**The problem**
Every record is to be transcribed exactly as written.

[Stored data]
BEGIN
(** The outcomes of one iteration that does not raise: the row is ignored
    and nothing changes; or it is counted by exactly one of [empty],
    [ncols_mismatch] and [valid] without being accepted; or it is accepted,
    counted by [valid] and its record is added. *)
Lemma row_step_inv (c c' : counters) (row : list string) :
  step c row = Ok c' ->
  (ignored rt self row = true /\
   accepted rt self cutoff_date today row = None /\ c' = c) \/
  (ignored rt self row = false /\
   accepted rt self cutoff_date today row = None /\
   (c' = incr_empty c \/ c' = incr_ncols_mismatch c \/ c' = incr_valid c)) \/
  (ignored rt self row = false /\
   exists r, accepted rt self cutoff_date today row = Some r /\
             c' = add_record (incr_valid c) (r_amount r) (serialize rt r)).
Proof.
  unfold row_step, accepted, ignored.
  destruct (ignore_test rt self row) as [[|] | e]; cbn [bind]; try discriminate.
  { intros [= <-]. left. auto. }
  destruct (len row =? 0); cbn [orb].
  { intros [= <-]. right; left. auto. }
  destruct (len row =? ncols self); cbn [negb].
  2: { intros [= <-]. right; left. auto. }
  destruct (getitem row (date_col self)) as [date_str | e]; cbn [bind];
    try discriminate.
  destruct (str2date rt self date_str (Some today)) as [d |].
  2: { intros [= <-]. right; left. auto. }
  rewrite in_window_ltb.
  destruct (date_ltb d cutoff_date || date_ltb today d); cbn [negb].
  { intros [= <-]. right; left. auto. }
  destruct (getitem row (payee_col self)) as [payee | e]; cbn [bind];
    try discriminate.
  destruct (credit_debit rt self row) as [amount | e]; cbn [bind];
    try discriminate.
  intros [= <-]. right; right. split; [reflexivity |].
  eexists. split; [reflexivity |]. reflexivity.
Qed.

(** What an accepted row gives to its record. *)
Lemma accepted_inv (row : list string) (r : OutputRecord) :
  accepted rt self cutoff_date today row = Some r ->
  r_kind r = type self /\
  in_window cutoff_date today (r_date r) = true /\
  valid_date (r_date r) = true /\
  credit_debit rt self row = Ok (r_amount r).
Proof.
  unfold accepted.
  destruct (ignored rt self row); [discriminate |].
  destruct ((len row =? 0) || negb (len row =? ncols self)); [discriminate |].
  destruct (getitem row (date_col self)) as [date_str | e]; [| discriminate].
  destruct (str2date rt self date_str (Some today)) as [d |] eqn:Hd;
    [| discriminate].
  destruct (in_window cutoff_date today d) eqn:Hw; [| discriminate].
  destruct (getitem row (payee_col self)) as [payee | e]; [| discriminate].
  destruct (credit_debit rt self row) as [amount | e]; [| discriminate].
  intros [= <-]. cbn. repeat split; try assumption.
  eapply str2date_valid; eassumption.
Qed.

Lemma loop_app (c : counters) (pre post : list (list string)) :
  run c (pre ++ post) = (c' <- run c pre ;; run c' post).
Proof.
  revert c. induction pre as [| row pre IH]; intros c; cbn; [reflexivity |].
  destruct (step c row) as [c1 | e]; cbn [bind]; [apply IH | reflexivity].
Qed.

(** Every row that is not ignored is counted once, by [valid], [empty] or
    [ncols_mismatch], and [processed] never exceeds [valid]. *)
Lemma loop_counts (rows : list (list string)) (c c' : counters) :
  run c rows = Ok c' ->
  c_valid c' + c_empty c' + c_ncols_mismatch c' =
    c_valid c + c_empty c + c_ncols_mismatch c + len (kept rt self rows) /\
  c_valid c' - c_processed c' >= c_valid c - c_processed c.
Proof.
  unfold kept, len.
  revert c. induction rows as [| row rows IH]; intros c; cbn.
  - intros [= <-]. lia.
  - destruct (step c row) as [c1 | e] eqn:Hs; cbn [bind]; try discriminate.
    intros Hrun. destruct (IH c1 Hrun) as [IH1 IH2].
    destruct (row_step_inv c c1 row Hs)
      as [(Hi & _ & ->) | [(Hi & _ & Hc) | (Hi & r & _ & ->)]];
      rewrite Hi; cbn [negb].
    + split; assumption.
    + cbn [List.length]. rewrite Nat2Z.inj_succ.
      destruct Hc as [-> | [-> | ->]]; cbn in IH1, IH2; lia.
    + cbn [List.length]. rewrite Nat2Z.inj_succ.
      cbn in IH1, IH2; lia.
Qed.

(** The text grows by the blocks of the accepted rows, in their order. *)
Lemma loop_text (rows : list (list string)) (c c' : counters) :
  run c rows = Ok c' ->
  c_qif_text c' =
    c_qif_text c ++
    serialize_all rt (output_records rt self cutoff_date today rows).
Proof.
  revert c. induction rows as [| row rows IH]; intros c; cbn.
  - intros [= <-]. now rewrite append_nil_r.
  - destruct (step c row) as [c1 | e] eqn:Hs; cbn [bind]; try discriminate.
    intros Hrun. rewrite (IH c1 Hrun).
    destruct (row_step_inv c c1 row Hs)
      as [(_ & Ha & ->) | [(_ & Ha & Hc) | (_ & r & Ha & ->)]];
      rewrite Ha.
    + reflexivity.
    + destruct Hc as [-> | [-> | ->]]; reflexivity.
    + cbn. now rewrite append_assoc.
Qed.

End Conversion.

Lemma getitem_nonempty {A : Type} (l : list A) (i : Z) (x : A) :
  getitem l i = Ok x -> (len l =? 0) = false.
Proof.
  destruct l as [| a l]; [| intros _; reflexivity].
  unfold getitem. destruct (_ <? 0); [discriminate |].
  destruct (Z.to_nat _); discriminate.
Qed.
END
**Solution to this problem**
(** The outcomes of one iteration that does not raise: the row is ignored
    and nothing changes; or it is counted by exactly one of [empty],
    [ncols_mismatch] and [valid] without being accepted; or it is accepted,
    counted by [valid] and its record is added. *)
Lemma row_step_inv (c c' : counters) (row : list string) :
  step c row = Ok c' ->
  (ignored rt self row = true /\
   accepted rt self cutoff_date today row = None /\ c' = c) \/
  (ignored rt self row = false /\
   accepted rt self cutoff_date today row = None /\
   (c' = incr_empty c \/ c' = incr_ncols_mismatch c \/ c' = incr_valid c)) \/
  (ignored rt self row = false /\
   exists r, accepted rt self cutoff_date today row = Some r /\
             c' = add_record (incr_valid c) (r_amount r) (serialize rt r)).
Proof.
  unfold row_step, accepted, ignored.
  destruct (ignore_test rt self row) as [[|] | e]; cbn [bind]; try discriminate.
  { intros [= <-]. left. auto. }
  destruct (len row =? 0); cbn [orb].
  { intros [= <-]. right; left. auto. }
  destruct (len row =? ncols self); cbn [negb].
  2: { intros [= <-]. right; left. auto. }
  destruct (getitem row (date_col self)) as [date_str | e]; cbn [bind];
    try discriminate.
  destruct (str2date rt self date_str (Some today)) as [d |].
  2: { intros [= <-]. right; left. auto. }
  rewrite in_window_ltb.
  destruct (date_ltb d cutoff_date || date_ltb today d); cbn [negb].
  { intros [= <-]. right; left. auto. }
  destruct (getitem row (payee_col self)) as [payee | e]; cbn [bind];
    try discriminate.
  destruct (credit_debit rt self row) as [amount | e]; cbn [bind];
    try discriminate.
  intros [= <-]. right; right. split; [reflexivity |].
  eexists. split; [reflexivity |]. reflexivity.
Qed.

(** What an accepted row gives to its record. *)
Lemma accepted_inv (row : list string) (r : OutputRecord) :
  accepted rt self cutoff_date today row = Some r ->
  r_kind r = type self /\
  in_window cutoff_date today (r_date r) = true /\
  valid_date (r_date r) = true /\
  credit_debit rt self row = Ok (r_amount r).
Proof.
  unfold accepted.
  destruct (ignored rt self row); [discriminate |].
  destruct ((len row =? 0) || negb (len row =? ncols self)); [discriminate |].
  destruct (getitem row (date_col self)) as [date_str | e]; [| discriminate].
  destruct (str2date rt self date_str (Some today)) as [d |] eqn:Hd;
    [| discriminate].
  destruct (in_window cutoff_date today d) eqn:Hw; [| discriminate].
  destruct (getitem row (payee_col self)) as [payee | e]; [| discriminate].
  destruct (credit_debit rt self row) as [amount | e]; [| discriminate].
  intros [= <-]. cbn. repeat split; try assumption.
  eapply str2date_valid; eassumption.
Qed.

Lemma loop_app (c : counters) (pre post : list (list string)) :
  run c (pre ++ post) = (c' <- run c pre ;; run c' post).
Proof.
  revert c. induction pre as [| row pre IH]; intros c; cbn; [reflexivity |].
  destruct (step c row) as [c1 | e]; cbn [bind]; [apply IH | reflexivity].
Qed.

(** Every row that is not ignored is counted once, by [valid], [empty] or
    [ncols_mismatch], and [processed] never exceeds [valid]. *)
Lemma loop_counts (rows : list (list string)) (c c' : counters) :
  run c rows = Ok c' ->
  c_valid c' + c_empty c' + c_ncols_mismatch c' =
    c_valid c + c_empty c + c_ncols_mismatch c + len (kept rt self rows) /\
  c_valid c' - c_processed c' >= c_valid c - c_processed c.
Proof.
  unfold kept, len.
  revert c. induction rows as [| row rows IH]; intros c; cbn.
  - intros [= <-]. lia.
  - destruct (step c row) as [c1 | e] eqn:Hs; cbn [bind]; try discriminate.
    intros Hrun. destruct (IH c1 Hrun) as [IH1 IH2].
    destruct (row_step_inv c c1 row Hs)
      as [(Hi & _ & ->) | [(Hi & _ & Hc) | (Hi & r & _ & ->)]];
      rewrite Hi; cbn [negb].
    + split; assumption.
    + cbn [List.length]. rewrite Nat2Z.inj_succ.
      destruct Hc as [-> | [-> | ->]]; cbn in IH1, IH2; lia.
    + cbn [List.length]. rewrite Nat2Z.inj_succ.
      cbn in IH1, IH2; lia.
Qed.

(** The text grows by the blocks of the accepted rows, in their order. *)
Lemma loop_text (rows : list (list string)) (c c' : counters) :
  run c rows = Ok c' ->
  c_qif_text c' =
    c_qif_text c ++
    serialize_all rt (output_records rt self cutoff_date today rows).
Proof.
  revert c. induction rows as [| row rows IH]; intros c; cbn.
  - intros [= <-]. now rewrite append_nil_r.
  - destruct (step c row) as [c1 | e] eqn:Hs; cbn [bind]; try discriminate.
    intros Hrun. rewrite (IH c1 Hrun).
    destruct (row_step_inv c c1 row Hs)
      as [(_ & Ha & ->) | [(_ & Ha & Hc) | (_ & r & Ha & ->)]];
      rewrite Ha.
    + reflexivity.
    + destruct Hc as [-> | [-> | ->]]; reflexivity.
    + cbn. now rewrite append_assoc.
Qed.

End Conversion.

Lemma getitem_nonempty {A : Type} (l : list A) (i : Z) (x : A) :
  getitem l i = Ok x -> (len l =? 0) = false.
Proof.
  destruct l as [| a l]; [| intros _; reflexivity].
  unfold getitem. destruct (_ <? 0); [discriminate |].
  destruct (Z.to_nat _); discriminate.
Qed.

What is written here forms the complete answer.